## YOUR ASSIGNMENT
Read through the entries below and copy each line where "right" turns up.

## LISTED RECORDS
####

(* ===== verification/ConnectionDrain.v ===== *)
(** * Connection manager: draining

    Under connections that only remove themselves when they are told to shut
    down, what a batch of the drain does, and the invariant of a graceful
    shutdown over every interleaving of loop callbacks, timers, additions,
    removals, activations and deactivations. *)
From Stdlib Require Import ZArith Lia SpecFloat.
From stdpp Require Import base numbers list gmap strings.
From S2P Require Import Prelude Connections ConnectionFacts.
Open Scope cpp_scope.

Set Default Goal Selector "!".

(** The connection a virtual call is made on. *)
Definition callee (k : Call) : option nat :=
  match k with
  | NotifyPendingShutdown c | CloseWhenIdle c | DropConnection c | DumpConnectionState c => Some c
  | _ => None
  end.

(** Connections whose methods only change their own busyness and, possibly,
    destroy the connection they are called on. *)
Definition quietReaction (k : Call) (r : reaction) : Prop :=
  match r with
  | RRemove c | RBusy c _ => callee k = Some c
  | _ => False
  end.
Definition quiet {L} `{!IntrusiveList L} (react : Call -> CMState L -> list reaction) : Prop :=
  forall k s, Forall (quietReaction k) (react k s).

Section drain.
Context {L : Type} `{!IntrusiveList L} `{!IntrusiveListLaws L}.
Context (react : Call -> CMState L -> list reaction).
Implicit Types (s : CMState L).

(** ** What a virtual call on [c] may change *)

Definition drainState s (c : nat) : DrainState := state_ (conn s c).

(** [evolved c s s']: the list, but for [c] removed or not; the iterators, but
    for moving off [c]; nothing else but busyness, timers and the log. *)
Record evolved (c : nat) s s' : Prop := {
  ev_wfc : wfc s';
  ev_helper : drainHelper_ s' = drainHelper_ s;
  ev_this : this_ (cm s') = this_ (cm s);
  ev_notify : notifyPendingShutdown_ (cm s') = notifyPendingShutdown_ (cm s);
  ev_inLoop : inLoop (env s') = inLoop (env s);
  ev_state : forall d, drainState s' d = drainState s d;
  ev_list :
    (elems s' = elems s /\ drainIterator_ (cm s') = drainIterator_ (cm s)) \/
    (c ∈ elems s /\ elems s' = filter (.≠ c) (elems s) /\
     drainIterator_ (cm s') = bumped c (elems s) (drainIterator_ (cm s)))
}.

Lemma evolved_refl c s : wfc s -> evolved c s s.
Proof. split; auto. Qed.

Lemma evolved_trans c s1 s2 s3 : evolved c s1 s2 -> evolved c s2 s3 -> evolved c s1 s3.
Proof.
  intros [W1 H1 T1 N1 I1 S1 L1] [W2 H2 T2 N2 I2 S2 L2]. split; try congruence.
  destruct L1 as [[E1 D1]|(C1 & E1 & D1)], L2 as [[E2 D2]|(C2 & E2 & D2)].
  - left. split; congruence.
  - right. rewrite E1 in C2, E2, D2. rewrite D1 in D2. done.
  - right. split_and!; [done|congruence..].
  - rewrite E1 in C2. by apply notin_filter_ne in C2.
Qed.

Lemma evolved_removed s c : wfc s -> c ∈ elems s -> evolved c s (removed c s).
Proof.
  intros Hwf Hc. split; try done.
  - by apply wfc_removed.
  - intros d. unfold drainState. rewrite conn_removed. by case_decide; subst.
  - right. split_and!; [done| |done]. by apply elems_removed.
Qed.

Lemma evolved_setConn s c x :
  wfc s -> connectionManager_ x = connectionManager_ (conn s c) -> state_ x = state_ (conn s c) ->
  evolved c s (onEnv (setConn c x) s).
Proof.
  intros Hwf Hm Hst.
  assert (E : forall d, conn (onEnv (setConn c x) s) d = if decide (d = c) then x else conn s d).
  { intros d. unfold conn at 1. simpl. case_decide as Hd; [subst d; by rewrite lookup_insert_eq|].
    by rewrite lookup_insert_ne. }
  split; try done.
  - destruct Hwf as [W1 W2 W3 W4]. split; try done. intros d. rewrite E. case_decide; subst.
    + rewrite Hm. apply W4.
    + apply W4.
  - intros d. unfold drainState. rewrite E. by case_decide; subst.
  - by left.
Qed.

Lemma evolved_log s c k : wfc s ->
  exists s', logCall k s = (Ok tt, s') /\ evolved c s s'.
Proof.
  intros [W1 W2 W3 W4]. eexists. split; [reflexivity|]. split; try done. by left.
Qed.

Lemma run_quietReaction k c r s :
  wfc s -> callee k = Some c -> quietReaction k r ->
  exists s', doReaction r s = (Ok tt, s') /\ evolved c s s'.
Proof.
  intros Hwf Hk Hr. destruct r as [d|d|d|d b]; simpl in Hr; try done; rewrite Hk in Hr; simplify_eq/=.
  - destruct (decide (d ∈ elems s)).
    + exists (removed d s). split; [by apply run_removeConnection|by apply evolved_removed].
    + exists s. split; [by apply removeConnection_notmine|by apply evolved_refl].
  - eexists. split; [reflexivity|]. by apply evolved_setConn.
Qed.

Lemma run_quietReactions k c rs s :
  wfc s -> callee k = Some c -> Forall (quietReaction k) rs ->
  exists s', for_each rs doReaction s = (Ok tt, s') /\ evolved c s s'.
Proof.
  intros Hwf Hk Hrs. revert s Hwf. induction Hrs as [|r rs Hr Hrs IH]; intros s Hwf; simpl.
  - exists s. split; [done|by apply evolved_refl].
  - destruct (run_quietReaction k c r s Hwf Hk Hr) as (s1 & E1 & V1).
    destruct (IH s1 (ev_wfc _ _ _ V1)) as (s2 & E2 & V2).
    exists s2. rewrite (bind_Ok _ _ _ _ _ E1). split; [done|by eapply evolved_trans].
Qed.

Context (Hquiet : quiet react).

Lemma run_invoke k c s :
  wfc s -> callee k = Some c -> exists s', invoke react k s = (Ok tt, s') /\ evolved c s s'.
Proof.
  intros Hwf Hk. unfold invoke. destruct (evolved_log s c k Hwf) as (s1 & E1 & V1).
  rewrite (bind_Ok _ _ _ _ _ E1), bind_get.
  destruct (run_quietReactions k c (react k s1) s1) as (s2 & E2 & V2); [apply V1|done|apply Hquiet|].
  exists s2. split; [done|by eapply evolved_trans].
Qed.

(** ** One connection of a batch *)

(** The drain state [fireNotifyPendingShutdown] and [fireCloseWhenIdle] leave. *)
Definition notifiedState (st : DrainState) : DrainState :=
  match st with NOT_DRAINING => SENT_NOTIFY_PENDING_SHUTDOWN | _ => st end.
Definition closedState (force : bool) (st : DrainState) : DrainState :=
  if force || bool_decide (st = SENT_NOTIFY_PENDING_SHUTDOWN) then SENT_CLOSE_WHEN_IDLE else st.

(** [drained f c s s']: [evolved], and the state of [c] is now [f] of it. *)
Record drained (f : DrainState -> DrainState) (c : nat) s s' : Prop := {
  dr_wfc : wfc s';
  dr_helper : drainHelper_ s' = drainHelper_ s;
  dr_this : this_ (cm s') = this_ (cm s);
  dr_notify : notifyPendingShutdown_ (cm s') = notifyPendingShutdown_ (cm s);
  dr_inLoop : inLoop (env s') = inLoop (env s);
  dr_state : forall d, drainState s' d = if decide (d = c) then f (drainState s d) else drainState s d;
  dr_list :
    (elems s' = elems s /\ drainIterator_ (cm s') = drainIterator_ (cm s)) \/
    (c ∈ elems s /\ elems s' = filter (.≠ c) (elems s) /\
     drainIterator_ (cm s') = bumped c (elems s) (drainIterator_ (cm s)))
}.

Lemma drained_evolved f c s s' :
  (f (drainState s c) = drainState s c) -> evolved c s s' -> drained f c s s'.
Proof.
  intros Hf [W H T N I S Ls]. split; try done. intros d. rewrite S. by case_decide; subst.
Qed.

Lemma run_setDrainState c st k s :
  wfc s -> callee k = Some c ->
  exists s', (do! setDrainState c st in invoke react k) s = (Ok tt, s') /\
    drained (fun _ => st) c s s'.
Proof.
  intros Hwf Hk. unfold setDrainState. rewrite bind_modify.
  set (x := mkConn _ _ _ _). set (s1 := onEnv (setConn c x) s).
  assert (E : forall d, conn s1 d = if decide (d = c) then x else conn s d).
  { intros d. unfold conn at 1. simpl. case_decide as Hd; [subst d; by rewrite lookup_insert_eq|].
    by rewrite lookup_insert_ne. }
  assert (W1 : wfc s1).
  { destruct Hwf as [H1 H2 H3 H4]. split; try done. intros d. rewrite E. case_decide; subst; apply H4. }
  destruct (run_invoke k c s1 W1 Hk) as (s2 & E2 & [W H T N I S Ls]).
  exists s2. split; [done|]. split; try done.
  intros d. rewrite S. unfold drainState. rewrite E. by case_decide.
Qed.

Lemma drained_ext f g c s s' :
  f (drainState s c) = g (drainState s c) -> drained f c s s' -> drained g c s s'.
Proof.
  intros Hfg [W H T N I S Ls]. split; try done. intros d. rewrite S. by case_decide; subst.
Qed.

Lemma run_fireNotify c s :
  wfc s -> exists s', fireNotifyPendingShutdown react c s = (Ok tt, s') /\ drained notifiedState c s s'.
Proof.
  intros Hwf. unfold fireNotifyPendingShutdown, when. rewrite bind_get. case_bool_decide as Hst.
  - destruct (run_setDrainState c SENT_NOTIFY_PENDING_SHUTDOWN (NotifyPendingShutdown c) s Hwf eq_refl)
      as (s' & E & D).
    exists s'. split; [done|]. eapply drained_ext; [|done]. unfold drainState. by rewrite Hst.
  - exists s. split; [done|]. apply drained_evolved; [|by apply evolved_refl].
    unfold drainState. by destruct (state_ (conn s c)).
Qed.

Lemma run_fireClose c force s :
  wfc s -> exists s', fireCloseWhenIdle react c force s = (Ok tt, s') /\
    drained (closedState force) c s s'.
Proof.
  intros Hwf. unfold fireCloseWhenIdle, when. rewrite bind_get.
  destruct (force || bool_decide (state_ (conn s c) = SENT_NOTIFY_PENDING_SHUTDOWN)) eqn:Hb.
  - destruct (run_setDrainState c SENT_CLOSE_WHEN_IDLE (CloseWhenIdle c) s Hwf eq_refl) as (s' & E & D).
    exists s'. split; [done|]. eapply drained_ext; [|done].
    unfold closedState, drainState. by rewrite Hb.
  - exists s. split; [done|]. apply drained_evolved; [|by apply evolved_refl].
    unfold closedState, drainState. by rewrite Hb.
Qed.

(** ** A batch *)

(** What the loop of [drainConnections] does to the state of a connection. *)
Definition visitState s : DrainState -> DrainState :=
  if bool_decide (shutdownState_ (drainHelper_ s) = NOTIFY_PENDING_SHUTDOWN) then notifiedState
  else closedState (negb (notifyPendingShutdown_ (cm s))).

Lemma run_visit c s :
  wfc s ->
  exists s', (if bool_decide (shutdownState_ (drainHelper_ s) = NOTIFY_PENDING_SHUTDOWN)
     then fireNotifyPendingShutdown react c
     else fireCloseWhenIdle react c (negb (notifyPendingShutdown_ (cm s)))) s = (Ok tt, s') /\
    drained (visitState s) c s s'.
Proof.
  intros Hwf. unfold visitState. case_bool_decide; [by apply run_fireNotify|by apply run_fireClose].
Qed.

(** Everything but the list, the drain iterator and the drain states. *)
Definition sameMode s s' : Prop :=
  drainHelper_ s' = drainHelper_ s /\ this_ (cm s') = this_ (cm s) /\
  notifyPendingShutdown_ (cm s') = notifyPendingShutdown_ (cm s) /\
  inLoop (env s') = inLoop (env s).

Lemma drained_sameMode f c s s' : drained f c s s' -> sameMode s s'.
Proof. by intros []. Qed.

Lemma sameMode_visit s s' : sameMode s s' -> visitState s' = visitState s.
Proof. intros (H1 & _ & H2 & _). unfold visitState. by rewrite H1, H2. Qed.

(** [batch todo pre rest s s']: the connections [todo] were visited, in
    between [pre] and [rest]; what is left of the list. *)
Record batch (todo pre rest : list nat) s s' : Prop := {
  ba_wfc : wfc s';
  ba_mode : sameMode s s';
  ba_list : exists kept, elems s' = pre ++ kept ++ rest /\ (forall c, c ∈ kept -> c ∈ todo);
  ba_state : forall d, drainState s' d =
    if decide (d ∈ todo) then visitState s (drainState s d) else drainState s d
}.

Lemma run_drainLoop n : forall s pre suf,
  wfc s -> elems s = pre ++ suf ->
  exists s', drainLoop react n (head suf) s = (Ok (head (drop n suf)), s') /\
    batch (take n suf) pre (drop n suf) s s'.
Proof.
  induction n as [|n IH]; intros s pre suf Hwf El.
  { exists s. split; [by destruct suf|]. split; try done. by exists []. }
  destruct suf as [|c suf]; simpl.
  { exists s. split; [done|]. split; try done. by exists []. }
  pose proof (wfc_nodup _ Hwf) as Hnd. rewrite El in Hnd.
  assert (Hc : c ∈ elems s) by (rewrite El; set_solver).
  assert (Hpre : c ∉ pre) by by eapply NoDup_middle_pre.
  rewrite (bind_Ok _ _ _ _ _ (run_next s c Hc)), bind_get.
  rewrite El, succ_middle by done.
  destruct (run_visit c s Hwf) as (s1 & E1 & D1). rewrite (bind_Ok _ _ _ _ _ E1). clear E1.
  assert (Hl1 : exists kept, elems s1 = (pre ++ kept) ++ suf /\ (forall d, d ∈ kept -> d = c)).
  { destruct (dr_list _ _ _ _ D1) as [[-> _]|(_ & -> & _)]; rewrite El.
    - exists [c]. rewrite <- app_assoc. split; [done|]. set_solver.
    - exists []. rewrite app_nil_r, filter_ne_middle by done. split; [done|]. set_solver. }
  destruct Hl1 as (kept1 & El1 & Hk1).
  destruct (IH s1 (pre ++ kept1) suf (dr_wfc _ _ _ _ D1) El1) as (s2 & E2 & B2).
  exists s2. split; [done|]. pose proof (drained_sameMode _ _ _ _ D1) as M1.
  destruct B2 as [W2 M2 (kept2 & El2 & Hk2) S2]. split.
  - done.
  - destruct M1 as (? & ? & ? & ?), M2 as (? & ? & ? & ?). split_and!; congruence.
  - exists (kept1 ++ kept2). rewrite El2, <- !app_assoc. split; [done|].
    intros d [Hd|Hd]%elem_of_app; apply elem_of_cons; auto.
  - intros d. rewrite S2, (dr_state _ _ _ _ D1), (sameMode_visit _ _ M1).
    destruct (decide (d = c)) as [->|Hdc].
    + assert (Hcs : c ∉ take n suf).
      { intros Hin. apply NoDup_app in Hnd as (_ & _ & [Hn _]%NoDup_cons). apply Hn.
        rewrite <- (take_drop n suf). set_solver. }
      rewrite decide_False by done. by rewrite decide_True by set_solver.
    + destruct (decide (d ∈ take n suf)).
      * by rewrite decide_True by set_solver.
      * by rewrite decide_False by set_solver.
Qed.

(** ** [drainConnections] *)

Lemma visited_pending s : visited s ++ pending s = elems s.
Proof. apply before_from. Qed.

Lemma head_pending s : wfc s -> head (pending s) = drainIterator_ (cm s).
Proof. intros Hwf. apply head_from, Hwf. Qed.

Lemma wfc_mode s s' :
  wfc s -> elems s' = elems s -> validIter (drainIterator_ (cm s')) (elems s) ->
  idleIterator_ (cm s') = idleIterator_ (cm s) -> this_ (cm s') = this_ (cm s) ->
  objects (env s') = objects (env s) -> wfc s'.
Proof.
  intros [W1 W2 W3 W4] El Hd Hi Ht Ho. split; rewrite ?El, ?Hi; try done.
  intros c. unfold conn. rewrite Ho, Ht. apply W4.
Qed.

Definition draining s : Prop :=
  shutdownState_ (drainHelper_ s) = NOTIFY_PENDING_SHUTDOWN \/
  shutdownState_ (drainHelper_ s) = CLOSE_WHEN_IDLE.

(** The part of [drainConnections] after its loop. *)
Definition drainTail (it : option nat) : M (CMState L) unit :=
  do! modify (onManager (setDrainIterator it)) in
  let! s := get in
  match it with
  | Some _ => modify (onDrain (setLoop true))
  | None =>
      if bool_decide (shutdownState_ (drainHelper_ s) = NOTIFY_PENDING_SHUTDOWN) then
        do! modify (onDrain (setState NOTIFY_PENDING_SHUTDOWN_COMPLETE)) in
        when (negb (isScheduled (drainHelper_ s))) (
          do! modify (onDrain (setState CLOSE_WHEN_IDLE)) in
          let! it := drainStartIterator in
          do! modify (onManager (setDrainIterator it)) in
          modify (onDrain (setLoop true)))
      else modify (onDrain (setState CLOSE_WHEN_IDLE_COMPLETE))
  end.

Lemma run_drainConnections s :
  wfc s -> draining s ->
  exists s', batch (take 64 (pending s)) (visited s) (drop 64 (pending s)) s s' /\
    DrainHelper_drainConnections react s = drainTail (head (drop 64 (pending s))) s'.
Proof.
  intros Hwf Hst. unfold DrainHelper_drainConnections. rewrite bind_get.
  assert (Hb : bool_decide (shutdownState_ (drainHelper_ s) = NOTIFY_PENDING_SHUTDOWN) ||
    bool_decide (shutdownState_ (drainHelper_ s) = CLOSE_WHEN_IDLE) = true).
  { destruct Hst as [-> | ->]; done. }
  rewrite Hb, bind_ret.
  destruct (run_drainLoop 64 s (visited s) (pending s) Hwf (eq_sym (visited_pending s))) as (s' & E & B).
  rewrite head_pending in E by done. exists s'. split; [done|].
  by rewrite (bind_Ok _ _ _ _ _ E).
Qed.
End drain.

####

## OUTPUT OF THE EXERCISE
  - right. rewrite E1 in C2, E2, D2. rewrite D1 in D2. done.
  - right. split_and!; [done|congruence..].
  - right. split_and!; [done| |done]. by apply elems_removed.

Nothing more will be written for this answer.